> [DATA TO PROCESS]:
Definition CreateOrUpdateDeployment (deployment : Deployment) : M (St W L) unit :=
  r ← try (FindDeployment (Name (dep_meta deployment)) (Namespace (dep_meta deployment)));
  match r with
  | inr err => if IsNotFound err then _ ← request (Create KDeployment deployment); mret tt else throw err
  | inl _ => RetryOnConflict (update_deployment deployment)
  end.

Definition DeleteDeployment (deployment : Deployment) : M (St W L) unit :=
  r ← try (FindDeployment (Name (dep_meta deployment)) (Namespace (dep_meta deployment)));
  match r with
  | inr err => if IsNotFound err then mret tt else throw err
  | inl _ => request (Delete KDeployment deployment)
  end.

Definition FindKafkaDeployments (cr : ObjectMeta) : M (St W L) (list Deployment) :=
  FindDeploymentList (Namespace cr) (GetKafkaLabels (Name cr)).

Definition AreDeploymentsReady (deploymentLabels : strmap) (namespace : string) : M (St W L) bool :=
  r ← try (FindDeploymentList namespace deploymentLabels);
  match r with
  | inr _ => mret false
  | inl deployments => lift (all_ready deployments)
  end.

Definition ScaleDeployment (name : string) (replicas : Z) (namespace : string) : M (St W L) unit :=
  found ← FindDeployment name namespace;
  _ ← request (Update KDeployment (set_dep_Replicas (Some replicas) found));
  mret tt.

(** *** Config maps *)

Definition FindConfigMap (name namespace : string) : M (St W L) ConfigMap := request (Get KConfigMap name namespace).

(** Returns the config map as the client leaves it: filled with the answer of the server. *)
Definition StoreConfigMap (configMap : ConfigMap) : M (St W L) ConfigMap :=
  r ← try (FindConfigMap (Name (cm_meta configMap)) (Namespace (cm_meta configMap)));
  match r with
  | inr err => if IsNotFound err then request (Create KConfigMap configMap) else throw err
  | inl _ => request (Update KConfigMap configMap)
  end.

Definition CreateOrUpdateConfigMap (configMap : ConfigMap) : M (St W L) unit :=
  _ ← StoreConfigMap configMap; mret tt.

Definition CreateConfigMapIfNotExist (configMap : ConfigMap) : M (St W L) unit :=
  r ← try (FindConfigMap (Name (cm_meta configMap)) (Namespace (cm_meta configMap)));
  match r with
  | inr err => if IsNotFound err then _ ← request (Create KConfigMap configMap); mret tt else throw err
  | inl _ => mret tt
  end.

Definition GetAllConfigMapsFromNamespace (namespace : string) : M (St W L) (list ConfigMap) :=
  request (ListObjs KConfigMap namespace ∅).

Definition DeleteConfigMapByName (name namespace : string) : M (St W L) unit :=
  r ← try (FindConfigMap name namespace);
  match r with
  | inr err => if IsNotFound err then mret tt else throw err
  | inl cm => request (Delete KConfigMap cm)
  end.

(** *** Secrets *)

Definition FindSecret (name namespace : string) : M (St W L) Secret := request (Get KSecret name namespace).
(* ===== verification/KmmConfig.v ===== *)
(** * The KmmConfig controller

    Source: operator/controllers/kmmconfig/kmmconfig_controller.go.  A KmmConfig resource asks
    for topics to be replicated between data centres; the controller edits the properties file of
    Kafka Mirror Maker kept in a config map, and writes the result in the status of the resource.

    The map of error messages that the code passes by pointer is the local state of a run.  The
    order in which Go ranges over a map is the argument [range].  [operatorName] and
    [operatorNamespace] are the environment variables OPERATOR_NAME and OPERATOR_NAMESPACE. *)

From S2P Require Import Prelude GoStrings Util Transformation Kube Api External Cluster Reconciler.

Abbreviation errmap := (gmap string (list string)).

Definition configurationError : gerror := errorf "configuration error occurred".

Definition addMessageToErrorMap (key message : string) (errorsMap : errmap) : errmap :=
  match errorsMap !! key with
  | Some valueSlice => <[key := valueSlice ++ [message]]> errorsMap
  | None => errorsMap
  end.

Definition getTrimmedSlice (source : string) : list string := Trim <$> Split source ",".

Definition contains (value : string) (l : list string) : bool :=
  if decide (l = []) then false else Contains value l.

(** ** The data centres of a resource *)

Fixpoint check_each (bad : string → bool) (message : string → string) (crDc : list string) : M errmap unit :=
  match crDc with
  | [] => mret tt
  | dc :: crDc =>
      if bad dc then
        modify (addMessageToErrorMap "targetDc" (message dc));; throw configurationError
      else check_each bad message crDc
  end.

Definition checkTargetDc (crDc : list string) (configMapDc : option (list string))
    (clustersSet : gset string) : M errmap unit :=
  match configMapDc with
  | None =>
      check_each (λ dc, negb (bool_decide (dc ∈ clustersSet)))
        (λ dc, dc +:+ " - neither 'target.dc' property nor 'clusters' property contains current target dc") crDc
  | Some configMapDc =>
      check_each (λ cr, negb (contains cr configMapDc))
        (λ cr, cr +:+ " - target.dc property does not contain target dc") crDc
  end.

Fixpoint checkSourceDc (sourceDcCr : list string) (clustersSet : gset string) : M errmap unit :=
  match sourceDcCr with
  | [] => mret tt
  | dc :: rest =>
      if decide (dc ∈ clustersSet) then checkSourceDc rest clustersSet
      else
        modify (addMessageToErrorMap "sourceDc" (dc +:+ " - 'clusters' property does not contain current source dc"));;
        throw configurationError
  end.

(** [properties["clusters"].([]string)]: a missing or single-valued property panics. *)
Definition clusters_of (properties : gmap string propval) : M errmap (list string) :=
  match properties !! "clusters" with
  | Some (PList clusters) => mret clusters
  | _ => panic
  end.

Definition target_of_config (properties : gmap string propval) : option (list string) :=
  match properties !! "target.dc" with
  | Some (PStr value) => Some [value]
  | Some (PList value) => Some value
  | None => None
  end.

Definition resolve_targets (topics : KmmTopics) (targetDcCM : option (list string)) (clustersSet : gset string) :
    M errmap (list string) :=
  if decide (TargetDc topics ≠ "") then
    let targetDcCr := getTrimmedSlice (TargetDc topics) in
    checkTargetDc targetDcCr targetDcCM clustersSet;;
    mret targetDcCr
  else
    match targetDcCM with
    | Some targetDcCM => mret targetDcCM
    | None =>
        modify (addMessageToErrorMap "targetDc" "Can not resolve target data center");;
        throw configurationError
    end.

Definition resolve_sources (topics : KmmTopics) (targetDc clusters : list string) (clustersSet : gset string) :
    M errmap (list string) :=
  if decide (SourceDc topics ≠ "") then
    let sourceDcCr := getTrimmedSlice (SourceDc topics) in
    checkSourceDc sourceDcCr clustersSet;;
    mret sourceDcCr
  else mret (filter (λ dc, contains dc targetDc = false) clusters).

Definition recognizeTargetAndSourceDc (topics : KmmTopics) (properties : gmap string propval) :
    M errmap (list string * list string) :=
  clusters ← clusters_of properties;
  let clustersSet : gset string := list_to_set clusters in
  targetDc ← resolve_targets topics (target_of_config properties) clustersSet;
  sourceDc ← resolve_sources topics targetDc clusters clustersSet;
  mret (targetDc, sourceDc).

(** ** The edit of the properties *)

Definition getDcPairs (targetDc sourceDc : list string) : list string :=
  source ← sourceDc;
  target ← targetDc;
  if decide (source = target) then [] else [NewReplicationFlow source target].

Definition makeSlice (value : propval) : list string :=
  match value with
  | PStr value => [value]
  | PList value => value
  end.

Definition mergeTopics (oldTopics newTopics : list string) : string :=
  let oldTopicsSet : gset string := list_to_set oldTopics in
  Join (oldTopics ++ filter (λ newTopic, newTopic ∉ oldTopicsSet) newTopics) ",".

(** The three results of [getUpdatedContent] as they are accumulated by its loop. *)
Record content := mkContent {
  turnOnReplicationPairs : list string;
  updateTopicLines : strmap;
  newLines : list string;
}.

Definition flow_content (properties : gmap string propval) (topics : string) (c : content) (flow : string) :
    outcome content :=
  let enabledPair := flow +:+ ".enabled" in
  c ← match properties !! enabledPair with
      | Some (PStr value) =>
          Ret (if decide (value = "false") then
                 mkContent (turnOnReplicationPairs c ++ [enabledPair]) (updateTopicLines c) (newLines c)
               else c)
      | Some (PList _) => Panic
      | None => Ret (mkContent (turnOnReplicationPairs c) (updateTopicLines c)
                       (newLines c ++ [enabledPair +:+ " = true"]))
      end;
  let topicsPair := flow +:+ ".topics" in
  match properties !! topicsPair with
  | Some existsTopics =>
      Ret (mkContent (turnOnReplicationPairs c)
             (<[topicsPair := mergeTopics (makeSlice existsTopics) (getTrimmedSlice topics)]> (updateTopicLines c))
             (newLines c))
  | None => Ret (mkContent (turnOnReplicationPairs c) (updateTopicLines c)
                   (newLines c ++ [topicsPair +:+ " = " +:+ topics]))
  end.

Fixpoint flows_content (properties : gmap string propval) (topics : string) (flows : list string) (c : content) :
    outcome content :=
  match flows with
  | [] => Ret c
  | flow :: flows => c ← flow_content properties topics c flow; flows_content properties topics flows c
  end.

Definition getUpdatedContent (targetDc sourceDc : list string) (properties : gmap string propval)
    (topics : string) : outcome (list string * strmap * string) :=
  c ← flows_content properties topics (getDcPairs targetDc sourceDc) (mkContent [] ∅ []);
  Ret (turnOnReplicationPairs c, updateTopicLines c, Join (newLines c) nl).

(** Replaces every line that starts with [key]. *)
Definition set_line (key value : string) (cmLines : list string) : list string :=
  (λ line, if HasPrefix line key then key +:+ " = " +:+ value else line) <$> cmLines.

> [PROBLEM]:
From the records above, copy each line where the word "clustersSet" can be found.

> [RESULT OF THIS EXERCISE]:
    (clustersSet : gset string) : M errmap unit :=
      check_each (λ dc, negb (bool_decide (dc ∈ clustersSet)))
Fixpoint checkSourceDc (sourceDcCr : list string) (clustersSet : gset string) : M errmap unit :=
      if decide (dc ∈ clustersSet) then checkSourceDc rest clustersSet
Definition resolve_targets (topics : KmmTopics) (targetDcCM : option (list string)) (clustersSet : gset string) :
    checkTargetDc targetDcCr targetDcCM clustersSet;;
Definition resolve_sources (topics : KmmTopics) (targetDc clusters : list string) (clustersSet : gset string) :
    checkSourceDc sourceDcCr clustersSet;;
  let clustersSet : gset string := list_to_set clusters in
  targetDc ← resolve_targets topics (target_of_config properties) clustersSet;
  sourceDc ← resolve_sources topics targetDc clusters clustersSet;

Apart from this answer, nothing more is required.